Sampling Size and Method
One popular way that introductory statistics courses try and teach students to think about statistics, is to have the students focus on the sample size and sample method. If the sample is unrepresentative, then one cannot infer the conclusions of the study to the larger population, such as people in general. This is a good first step, but it tends to make the students think that all studies can be dismissed out of hand if there is not a perfect sampling method and large sample size in place. Instead, what they should be taught is that the generalizability and interpretability of the findings need to include problems of sampling in their discussion and in the statistic used to interpret the data. A small sample size does not necessarily doom a study. For example, a small sample size with a very large effect size or a high p-value (probability) is still quite important and noteworthy.
The use of humans in scientific inquiry severely limits certain aspects of sampling. For example, it is not ethically possible to demand that people participate in studies, or that their freedom of movement is highly constrained, etc. (at least in most countries). This means that the individuals have to want to participate in the study, and also that there are many confounding factors involved with their participation, in general a lack of controls. These are the conditions under which human subject research is conducted and dismissing study conclusions due to self-selection or lack of other controls is misguided.
Findings vs. Evidence
When reviewing studies, it is important to be careful in interpreting those that do not find any significant difference. For example, if a new drug is administered and there is no significant difference found between that drug and a placebo, that does not mean that there is evidence against the effectiveness of the drug. This is important. One cannot prove the non-existence of something. One can only indicate a lack of evidence. In scientific inquiry there always has to be the open mind regarding evidence and the possibility of finding it in the future.
The background to the significance tests (particular statistic used) and inferential statistics in general is based on the concept of the normal distribution. In other words, all studies are based on the notion that there is a chance their sample is not representative of the larger population. And so, the evidence has to be fairly strong, akin to something like “without a shadow of a doubt” in a legal setting.

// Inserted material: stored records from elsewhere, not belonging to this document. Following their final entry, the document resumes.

(** * Bernoulli restricted Boltzmann machine: [boltzmann/brbm.py]

    A shallow embedding of the module [brbm.py] and the properties its
    specification states about it.

    - Numbers.  The tensors of the source hold floating point numbers.  The
      embedding is generic in the scalar type: the class [Scalar] lists the
      scalar operations the source applies (through TensorFlow), and every
      function below is written once for all instances.  The instance
      [xreal] interprets them as exact real arithmetic extended with the
      special values of IEEE 754 (the two infinities and not-a-number);
      rounding and overflow are not part of it.  The instance
      [single_scalar] adds the range of single precision, the type of the
      variables of the model: a result too small becomes 0, one too large
      an infinity.
    - Tensors.  A rank-1 tensor is a list of scalars, a rank-2 tensor a list
      of rows, a rank-3 tensor a list of matrices.  TensorFlow rejects
      operands whose shapes do not agree; the list functions are total (they
      truncate), so statements that depend on shapes carry them as
      hypotheses.  A negative limit of a range and a negative dimension of
      a shape are refused by TensorFlow: the embedding raises
      [InvalidArgumentError] there.
    - Effects.  The model object and the random generator live in a [World];
      functions that read the model, draw random numbers or raise are written
      in the state and error monad [M].  The argument [rbm] of the source
      functions is a reference to the model object: here it is the component
      [rbm] of the world. *)

From Stdlib Require Import String Ascii DecimalString.
From Stdlib Require Import Reals Lra.
From Stdlib Require Import List ZArith Bool Lia.
Import ListNotations.

Set Implicit Arguments.

Local Open Scope Z_scope.
(** * SentimentEdge dashboard: reconciliation of polled and pushed data

    A shallow embedding of the client-side logic of the dashboard
    (services/frontend/src): the derivations of [PnLChart.tsx] and
    [App.tsx], the message handler of [App.tsx] and the reconnecting
    push-channel hook [useWebSocket].

    Conventions of the embedding.
    - A JavaScript [number] is an exact integer [Z] (amounts can be read
      in minor units); NaN and rounding are outside the model.
    - A timestamp is the instant [new Date(s).getTime()] of its ISO
      string, in milliseconds, as a [Z].
    - Values that arrive over the wire without any check (the decoded
      push envelope and its payload, the performance snapshot) are
      untyped [jsvalue]s, as they are at run time. *)

From stdpp Require Import base list strings sorting.
From Stdlib Require Import ZArith Lia.

#[local] Set Warnings "-register-all".

Local Open Scope string_scope.
Local Open Scope list_scope.
Local Open Scope Z_scope.

(** ** Run-time values *)

Inductive jsvalue : Type :=
| JUndefined
| JNull
| JBool (b : bool)
| JNum (n : Z)
| JStr (s : string)
| JArr (xs : list jsvalue)
| JObj (props : list (string * jsvalue)).

Inductive exn : Type :=
| SyntaxError (msg : string)
| TypeError (msg : string).

(** Own property [k] of an object literal, [undefined] when there is none. *)
Fixpoint lookup_prop (k : string) (props : list (string * jsvalue)) : jsvalue :=
  match props with
  | [] => JUndefined
  | (k', v) :: rest => if String.eqb k k' then v else lookup_prop k rest
  end.

(** [v.k] for the two keys the client reads, [type] and [data]: reading a
    property of [null] or [undefined] throws, a primitive or an array has
    no such property. *)
Definition get_prop (v : jsvalue) (k : string) : exn + jsvalue :=
  match v with
  | JUndefined => inl (TypeError "Cannot read properties of undefined")
  | JNull => inl (TypeError "Cannot read properties of null")
  | JObj props => inr (lookup_prop k props)
  | _ => inr JUndefined
  end.

(** ToBoolean. *)
Definition truthy (v : jsvalue) : bool :=
  match v with
  | JUndefined | JNull => false
  | JBool b => b
  | JNum n => negb (n =? 0)
  | JStr s => negb (String.eqb s "")
  | JArr _ | JObj _ => true
  end.

(** [a || b]. *)
Definition js_or (a b : jsvalue) : jsvalue := if truthy a then a else b.

(** [v === 'lit'] against a string literal. *)
Definition is_str (v : jsvalue) (lit : string) : bool :=
  match v with
  | JStr s => String.eqb s lit
  | _ => false
  end.

(** [xs.slice(0, n)]. *)
Definition slice0 {A : Type} (n : nat) (xs : list A) : list A := take n xs.

(** ** Wire types (types.ts) *)

Inductive SignalType : Type := BUY | SELL.

Module Position.
Record t : Type := mk {
  id : Z;
  ticker : string;
  quantity : Z;
  entry_price : Z;
  current_price : Z;
  unrealized_pnl : Z;
  unrealized_pnl_pct : Z;
  opened_at : Z
}.
End Position.

(** [realized_pnl?: number]: the key may be missing ([undefined]); the
    backend column is nullable, so JSON [null] also arrives (TradesTable
    tests for both). *)
Inductive optnum : Type :=
| Absent
| Null
| Num (n : Z).

Module Trade.
Record t : Type := mk {
  id : Z;
  ticker : string;
  signal_type : SignalType;
  quantity : Z;
  price : Z;
  timestamp : Z;
  realized_pnl : optnum;
  position_id : option Z
}.
End Trade.

(** ** Cumulative P&L (PnLChart.tsx) *)

(** A chart point; [displayTime] is a rendering of [timestamp] by the date
    library and carries no further information. *)
Record ChartDataPoint : Type := mkPoint {
  timestamp : Z;
  cumulative_pnl : Z
}.

(** [t.realized_pnl !== undefined] *)
Definition pnl_not_undefined (t : Trade.t) : bool :=
  match Trade.realized_pnl t with
  | Absent => false
  | Null | Num _ => true
  end.

(** [trade.realized_pnl || 0] *)
Definition pnl_or_zero (t : Trade.t) : Z :=
  match Trade.realized_pnl t with
  | Num n => n
  | Absent | Null => 0
  end.

(** The comparator handed to [sort]. *)
Definition byTimestamp (a b : Trade.t) : Z :=
  Trade.timestamp a - Trade.timestamp b.

(** [Array.prototype.sort] is stable: [x], which stood before every element
    of [sorted], is placed before the first element it does not exceed. *)
Fixpoint sort_insert {A : Type} (cmp : A -> A -> Z) (x : A) (sorted : list A) : list A :=
  match sorted with
  | [] => [x]
  | y :: rest =>
      if cmp x y <=? 0 then x :: y :: rest else y :: sort_insert cmp x rest
  end.

Definition js_sort {A : Type} (cmp : A -> A -> Z) (xs : list A) : list A :=
  foldr (sort_insert cmp) [] xs.

(** The reducer: read the last point, push the next one. *)
Definition pushPoint (acc : list ChartDataPoint) (trade : Trade.t) : list ChartDataPoint :=
  let prevPnL := match last acc with
                 | Some p => cumulative_pnl p
                 | None => 0
                 end in
  let newPnL := prevPnL + pnl_or_zero trade in
  acc ++ [ {| timestamp := Trade.timestamp trade; cumulative_pnl := newPnL |} ].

Significance, Research Design, and Statistical Tests
The significance found (or the level of significance) the design of the research and the statistical tests used, all contribute to the strength of the finding and the interpretability of a result. People who do not have quite a few statistics classes under their belts are unable to evaluate these things. This is unfortunately the case with many journals which print scientific articles. There is a lack of expertise and careful review of even published work.
Effect Size and Beneficence
The effect size is even more important to review. That is, if there is a dramatic improvement or change involved in what is studied, or if the difference from expectation is surprising, this is important. As well, especially in the case of medical research, if the beneficence — the goodness resulting — is high, then pay attention to the conclusions.
Science is hard to do, it takes time, and in general it is done badly. However, that should not doom all of science or be a reason to reject out of hand any given finding or study. In all cases, we should more closely examine the research, realize that science is a slow, lengthy work-in-progress, and temper what we find (and do not find) with cultural wisdom, and of course that uncommon virtue, common sense.